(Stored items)
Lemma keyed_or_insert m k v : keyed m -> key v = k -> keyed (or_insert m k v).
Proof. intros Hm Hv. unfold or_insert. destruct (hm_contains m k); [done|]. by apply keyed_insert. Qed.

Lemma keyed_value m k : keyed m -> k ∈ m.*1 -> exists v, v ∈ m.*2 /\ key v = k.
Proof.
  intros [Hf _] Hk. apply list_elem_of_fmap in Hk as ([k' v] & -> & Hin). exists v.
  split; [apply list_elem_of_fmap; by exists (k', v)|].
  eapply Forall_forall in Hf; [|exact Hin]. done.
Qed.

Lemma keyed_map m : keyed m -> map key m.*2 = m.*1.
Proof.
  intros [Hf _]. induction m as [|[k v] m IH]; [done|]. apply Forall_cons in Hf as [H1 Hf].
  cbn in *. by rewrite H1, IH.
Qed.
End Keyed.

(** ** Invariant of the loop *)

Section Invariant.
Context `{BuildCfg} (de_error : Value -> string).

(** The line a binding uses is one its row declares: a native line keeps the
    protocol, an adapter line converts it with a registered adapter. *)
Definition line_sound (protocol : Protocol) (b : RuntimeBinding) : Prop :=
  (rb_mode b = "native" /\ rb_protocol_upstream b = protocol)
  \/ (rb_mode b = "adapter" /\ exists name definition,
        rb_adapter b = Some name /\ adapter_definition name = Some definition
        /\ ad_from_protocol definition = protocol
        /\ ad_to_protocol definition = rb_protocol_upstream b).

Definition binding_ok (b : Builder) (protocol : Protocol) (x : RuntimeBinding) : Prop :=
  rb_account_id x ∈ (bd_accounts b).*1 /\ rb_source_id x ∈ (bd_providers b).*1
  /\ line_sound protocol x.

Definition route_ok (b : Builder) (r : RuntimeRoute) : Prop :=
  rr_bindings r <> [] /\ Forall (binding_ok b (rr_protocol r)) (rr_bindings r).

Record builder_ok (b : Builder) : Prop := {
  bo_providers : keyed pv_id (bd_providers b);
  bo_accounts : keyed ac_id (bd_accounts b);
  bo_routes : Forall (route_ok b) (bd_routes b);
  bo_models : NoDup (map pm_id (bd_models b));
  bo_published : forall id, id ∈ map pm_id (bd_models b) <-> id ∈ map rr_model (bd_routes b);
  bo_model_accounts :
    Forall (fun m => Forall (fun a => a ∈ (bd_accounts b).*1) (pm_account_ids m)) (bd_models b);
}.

--

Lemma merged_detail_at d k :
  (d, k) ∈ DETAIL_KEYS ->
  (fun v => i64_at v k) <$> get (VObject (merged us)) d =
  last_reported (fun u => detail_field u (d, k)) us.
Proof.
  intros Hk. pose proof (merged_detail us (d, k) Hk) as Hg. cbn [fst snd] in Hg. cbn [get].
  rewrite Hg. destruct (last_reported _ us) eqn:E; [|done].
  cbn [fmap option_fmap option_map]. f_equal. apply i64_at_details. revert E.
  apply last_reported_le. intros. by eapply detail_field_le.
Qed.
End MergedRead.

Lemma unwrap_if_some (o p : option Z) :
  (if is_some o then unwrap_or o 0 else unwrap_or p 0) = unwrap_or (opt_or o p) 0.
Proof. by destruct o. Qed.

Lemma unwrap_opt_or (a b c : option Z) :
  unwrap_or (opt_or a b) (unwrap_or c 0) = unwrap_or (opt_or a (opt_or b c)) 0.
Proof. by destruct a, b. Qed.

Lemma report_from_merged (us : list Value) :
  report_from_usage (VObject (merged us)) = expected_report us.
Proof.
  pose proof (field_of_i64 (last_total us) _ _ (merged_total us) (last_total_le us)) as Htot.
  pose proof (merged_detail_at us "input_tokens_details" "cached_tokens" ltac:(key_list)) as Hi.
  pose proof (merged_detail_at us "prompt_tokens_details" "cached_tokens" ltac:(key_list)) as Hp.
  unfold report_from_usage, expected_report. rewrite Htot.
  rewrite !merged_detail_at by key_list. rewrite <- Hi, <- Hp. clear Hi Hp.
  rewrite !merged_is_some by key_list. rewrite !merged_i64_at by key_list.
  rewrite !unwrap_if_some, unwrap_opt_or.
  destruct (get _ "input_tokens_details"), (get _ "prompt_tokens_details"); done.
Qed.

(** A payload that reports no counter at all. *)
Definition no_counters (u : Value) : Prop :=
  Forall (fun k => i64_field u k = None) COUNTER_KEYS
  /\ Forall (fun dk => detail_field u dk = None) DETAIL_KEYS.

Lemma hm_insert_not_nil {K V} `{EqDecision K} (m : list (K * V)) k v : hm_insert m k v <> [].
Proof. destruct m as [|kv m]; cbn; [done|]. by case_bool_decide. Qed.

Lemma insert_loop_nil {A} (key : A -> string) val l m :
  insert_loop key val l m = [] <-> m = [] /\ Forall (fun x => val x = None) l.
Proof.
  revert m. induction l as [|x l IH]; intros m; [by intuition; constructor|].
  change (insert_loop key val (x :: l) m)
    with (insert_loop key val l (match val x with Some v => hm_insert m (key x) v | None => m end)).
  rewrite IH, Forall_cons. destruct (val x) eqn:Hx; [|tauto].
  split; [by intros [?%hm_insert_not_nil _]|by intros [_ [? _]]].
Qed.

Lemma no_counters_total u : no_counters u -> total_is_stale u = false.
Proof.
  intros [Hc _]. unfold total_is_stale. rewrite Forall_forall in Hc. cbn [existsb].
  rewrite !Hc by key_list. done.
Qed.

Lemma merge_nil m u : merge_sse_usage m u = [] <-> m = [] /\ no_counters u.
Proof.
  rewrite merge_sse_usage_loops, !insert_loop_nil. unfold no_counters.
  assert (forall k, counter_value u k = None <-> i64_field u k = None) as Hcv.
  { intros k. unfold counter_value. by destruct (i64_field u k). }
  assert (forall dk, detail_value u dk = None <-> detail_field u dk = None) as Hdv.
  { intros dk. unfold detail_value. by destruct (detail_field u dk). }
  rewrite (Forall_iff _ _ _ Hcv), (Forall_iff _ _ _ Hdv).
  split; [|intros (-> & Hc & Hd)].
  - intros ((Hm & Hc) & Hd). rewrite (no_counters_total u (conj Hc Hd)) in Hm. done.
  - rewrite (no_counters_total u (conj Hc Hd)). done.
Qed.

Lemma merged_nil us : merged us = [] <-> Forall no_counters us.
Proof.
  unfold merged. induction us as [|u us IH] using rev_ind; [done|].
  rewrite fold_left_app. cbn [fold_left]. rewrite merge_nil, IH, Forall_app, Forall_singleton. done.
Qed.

WORK INSTRUCTION:
If a line in the records contains the string "split", copy it out.

ANSWER AREA:
  split; [apply list_elem_of_fmap; by exists (k', v)|].
  split; [by intros [?%hm_insert_not_nil _]|by intros [_ [? _]]].
  split; [|intros (-> & Hc & Hd)].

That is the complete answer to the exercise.